Exercise description —
Locate the lines of the listing below that hold "ZArith", then copy each of them.

Source data —
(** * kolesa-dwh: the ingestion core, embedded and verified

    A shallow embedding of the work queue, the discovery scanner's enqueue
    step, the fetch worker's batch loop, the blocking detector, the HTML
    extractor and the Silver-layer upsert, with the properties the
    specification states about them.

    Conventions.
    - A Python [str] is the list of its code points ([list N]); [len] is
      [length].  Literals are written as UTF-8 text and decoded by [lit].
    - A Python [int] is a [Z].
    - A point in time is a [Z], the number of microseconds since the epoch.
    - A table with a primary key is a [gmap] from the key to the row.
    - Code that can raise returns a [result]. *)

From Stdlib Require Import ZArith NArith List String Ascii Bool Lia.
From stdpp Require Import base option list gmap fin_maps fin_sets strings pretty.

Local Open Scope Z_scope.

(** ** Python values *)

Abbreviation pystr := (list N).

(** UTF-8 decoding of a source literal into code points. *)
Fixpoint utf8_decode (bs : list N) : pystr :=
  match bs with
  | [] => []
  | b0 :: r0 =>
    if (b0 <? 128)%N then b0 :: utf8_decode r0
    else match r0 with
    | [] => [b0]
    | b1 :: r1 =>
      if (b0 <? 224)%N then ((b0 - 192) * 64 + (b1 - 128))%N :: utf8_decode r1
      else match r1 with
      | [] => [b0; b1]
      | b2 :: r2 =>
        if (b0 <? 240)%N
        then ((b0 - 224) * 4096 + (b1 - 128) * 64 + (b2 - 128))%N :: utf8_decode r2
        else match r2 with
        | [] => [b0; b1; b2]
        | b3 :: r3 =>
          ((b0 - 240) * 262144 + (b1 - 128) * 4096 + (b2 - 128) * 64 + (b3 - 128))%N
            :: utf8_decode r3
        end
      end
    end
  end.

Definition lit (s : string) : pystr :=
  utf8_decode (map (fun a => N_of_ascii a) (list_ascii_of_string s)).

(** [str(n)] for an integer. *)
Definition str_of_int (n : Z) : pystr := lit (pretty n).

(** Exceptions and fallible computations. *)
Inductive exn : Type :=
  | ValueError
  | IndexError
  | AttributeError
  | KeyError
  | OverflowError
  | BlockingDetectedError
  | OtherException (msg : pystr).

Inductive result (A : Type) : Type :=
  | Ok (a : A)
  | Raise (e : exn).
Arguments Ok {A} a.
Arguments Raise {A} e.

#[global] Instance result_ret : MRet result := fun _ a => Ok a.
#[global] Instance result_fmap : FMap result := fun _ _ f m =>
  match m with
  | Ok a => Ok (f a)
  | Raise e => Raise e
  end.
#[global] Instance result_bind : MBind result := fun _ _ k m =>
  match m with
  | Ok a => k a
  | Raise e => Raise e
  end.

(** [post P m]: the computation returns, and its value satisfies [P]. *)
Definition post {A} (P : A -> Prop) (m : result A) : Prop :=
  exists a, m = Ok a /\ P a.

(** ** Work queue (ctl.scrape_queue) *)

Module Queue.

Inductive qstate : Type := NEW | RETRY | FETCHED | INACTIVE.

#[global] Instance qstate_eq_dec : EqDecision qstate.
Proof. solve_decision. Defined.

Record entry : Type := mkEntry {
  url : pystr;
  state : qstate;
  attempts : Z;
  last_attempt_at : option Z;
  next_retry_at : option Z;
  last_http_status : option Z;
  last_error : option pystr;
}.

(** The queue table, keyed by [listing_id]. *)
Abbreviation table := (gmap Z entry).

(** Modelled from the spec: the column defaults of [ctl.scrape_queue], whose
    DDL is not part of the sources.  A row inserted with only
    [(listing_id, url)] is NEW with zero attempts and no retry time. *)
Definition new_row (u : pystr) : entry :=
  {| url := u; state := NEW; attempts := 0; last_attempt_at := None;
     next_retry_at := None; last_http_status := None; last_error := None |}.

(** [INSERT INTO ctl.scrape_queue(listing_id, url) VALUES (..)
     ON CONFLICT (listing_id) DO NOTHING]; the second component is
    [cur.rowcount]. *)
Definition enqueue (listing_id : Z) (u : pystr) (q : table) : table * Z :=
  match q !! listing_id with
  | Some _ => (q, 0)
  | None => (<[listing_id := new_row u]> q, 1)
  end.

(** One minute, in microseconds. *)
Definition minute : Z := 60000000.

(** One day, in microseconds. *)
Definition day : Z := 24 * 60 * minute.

...

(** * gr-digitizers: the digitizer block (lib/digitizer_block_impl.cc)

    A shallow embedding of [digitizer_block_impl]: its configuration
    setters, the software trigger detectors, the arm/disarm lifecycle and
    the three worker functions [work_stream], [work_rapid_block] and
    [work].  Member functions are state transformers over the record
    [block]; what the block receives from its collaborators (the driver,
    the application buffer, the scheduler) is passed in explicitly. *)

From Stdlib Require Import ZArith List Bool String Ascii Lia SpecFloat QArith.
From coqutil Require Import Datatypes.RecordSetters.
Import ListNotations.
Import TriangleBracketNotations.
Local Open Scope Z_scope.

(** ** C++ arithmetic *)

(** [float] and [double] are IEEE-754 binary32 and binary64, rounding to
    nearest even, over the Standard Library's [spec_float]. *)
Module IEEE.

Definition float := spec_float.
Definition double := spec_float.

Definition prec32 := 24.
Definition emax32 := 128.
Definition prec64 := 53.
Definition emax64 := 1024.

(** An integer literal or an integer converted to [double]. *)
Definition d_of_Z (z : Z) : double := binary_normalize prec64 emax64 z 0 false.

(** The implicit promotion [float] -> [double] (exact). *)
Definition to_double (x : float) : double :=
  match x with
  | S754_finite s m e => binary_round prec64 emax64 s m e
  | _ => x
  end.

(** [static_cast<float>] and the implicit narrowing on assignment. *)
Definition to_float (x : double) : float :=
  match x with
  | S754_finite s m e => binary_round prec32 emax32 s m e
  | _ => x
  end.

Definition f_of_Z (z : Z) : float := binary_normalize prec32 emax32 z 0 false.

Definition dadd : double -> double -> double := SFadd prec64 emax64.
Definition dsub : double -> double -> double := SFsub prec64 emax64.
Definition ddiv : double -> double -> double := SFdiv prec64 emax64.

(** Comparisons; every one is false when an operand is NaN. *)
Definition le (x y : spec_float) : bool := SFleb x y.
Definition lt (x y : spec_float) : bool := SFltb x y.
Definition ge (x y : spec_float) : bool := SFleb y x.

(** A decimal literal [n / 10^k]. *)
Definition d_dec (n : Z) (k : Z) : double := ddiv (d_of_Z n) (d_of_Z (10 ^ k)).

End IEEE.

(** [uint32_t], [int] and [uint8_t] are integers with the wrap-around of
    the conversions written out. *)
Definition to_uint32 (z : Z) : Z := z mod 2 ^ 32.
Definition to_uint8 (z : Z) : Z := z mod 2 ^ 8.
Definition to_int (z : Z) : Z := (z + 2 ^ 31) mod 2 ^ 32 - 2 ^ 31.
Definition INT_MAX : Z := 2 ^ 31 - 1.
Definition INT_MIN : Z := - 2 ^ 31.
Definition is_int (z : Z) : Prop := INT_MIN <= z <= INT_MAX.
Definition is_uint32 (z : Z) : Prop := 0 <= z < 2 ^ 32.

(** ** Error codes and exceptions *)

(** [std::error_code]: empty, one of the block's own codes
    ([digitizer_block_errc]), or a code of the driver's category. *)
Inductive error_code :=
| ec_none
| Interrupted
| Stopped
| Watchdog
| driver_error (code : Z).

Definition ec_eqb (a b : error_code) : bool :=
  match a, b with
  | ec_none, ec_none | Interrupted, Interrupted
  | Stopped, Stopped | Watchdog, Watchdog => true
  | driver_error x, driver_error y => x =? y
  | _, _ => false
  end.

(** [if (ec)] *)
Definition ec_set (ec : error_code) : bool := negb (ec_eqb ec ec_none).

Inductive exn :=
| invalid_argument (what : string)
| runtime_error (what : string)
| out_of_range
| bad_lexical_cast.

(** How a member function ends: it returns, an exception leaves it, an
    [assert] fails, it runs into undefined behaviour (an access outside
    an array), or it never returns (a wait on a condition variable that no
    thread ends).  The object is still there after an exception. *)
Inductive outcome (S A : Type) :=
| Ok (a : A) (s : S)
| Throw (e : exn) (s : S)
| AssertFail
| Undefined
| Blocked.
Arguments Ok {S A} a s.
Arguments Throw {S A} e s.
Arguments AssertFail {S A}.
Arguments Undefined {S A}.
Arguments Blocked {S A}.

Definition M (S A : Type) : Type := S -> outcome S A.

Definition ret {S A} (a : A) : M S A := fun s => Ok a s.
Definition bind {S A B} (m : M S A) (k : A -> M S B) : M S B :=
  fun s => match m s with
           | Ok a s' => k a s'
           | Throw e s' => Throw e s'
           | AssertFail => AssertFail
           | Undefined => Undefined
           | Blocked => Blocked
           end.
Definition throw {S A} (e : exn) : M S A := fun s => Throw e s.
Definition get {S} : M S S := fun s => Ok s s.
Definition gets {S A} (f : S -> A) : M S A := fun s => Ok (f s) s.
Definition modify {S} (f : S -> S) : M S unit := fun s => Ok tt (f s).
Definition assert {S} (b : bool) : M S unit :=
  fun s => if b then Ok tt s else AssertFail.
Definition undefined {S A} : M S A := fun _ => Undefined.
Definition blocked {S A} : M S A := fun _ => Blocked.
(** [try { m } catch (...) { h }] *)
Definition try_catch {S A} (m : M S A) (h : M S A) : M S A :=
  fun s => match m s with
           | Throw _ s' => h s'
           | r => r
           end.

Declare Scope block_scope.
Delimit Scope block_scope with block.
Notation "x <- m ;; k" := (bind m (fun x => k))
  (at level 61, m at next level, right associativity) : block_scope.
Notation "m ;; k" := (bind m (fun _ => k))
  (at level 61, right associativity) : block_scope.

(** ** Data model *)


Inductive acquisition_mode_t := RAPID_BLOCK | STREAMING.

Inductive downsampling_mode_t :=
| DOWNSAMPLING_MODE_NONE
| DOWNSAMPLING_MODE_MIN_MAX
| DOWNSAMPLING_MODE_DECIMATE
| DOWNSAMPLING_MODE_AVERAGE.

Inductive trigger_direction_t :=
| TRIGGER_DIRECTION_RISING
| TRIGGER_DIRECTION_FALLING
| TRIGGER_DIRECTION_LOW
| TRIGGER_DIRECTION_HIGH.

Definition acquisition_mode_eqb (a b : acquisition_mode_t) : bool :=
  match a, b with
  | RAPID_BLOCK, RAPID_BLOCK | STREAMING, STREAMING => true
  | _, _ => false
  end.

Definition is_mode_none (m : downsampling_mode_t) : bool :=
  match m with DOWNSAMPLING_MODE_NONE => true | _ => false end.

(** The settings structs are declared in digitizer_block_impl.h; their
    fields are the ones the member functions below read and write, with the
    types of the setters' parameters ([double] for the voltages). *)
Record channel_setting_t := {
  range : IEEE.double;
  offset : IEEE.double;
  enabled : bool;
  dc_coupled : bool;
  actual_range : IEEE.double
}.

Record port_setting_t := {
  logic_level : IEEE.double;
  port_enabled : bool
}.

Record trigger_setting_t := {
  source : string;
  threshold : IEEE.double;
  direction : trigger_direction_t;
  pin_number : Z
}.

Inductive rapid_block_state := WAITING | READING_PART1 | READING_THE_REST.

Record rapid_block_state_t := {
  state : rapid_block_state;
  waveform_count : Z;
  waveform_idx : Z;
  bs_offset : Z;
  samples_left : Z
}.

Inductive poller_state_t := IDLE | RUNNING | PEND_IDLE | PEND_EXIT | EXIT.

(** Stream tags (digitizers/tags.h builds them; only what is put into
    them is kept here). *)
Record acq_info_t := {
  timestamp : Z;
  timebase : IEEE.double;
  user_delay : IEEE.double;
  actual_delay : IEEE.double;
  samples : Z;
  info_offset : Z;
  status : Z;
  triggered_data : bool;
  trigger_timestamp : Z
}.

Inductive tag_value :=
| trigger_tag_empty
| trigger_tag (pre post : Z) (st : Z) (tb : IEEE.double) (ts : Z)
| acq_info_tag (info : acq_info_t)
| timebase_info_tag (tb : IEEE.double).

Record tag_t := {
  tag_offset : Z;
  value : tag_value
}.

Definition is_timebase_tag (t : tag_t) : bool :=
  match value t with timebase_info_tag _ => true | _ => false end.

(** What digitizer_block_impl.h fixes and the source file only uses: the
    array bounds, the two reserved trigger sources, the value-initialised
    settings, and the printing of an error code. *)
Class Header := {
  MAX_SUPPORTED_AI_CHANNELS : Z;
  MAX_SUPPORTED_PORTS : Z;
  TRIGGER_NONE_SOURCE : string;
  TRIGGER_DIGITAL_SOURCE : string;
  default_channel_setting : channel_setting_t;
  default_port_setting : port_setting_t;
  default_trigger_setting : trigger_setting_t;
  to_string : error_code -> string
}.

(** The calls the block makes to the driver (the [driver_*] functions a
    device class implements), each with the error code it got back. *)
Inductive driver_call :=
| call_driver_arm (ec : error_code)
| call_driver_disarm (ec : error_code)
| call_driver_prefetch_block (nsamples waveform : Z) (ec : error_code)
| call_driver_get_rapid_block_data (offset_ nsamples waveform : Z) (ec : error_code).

Solution for this exercise —
From Stdlib Require Import ZArith NArith List String Ascii Bool Lia.
From Stdlib Require Import ZArith List Bool String Ascii Lia SpecFloat QArith.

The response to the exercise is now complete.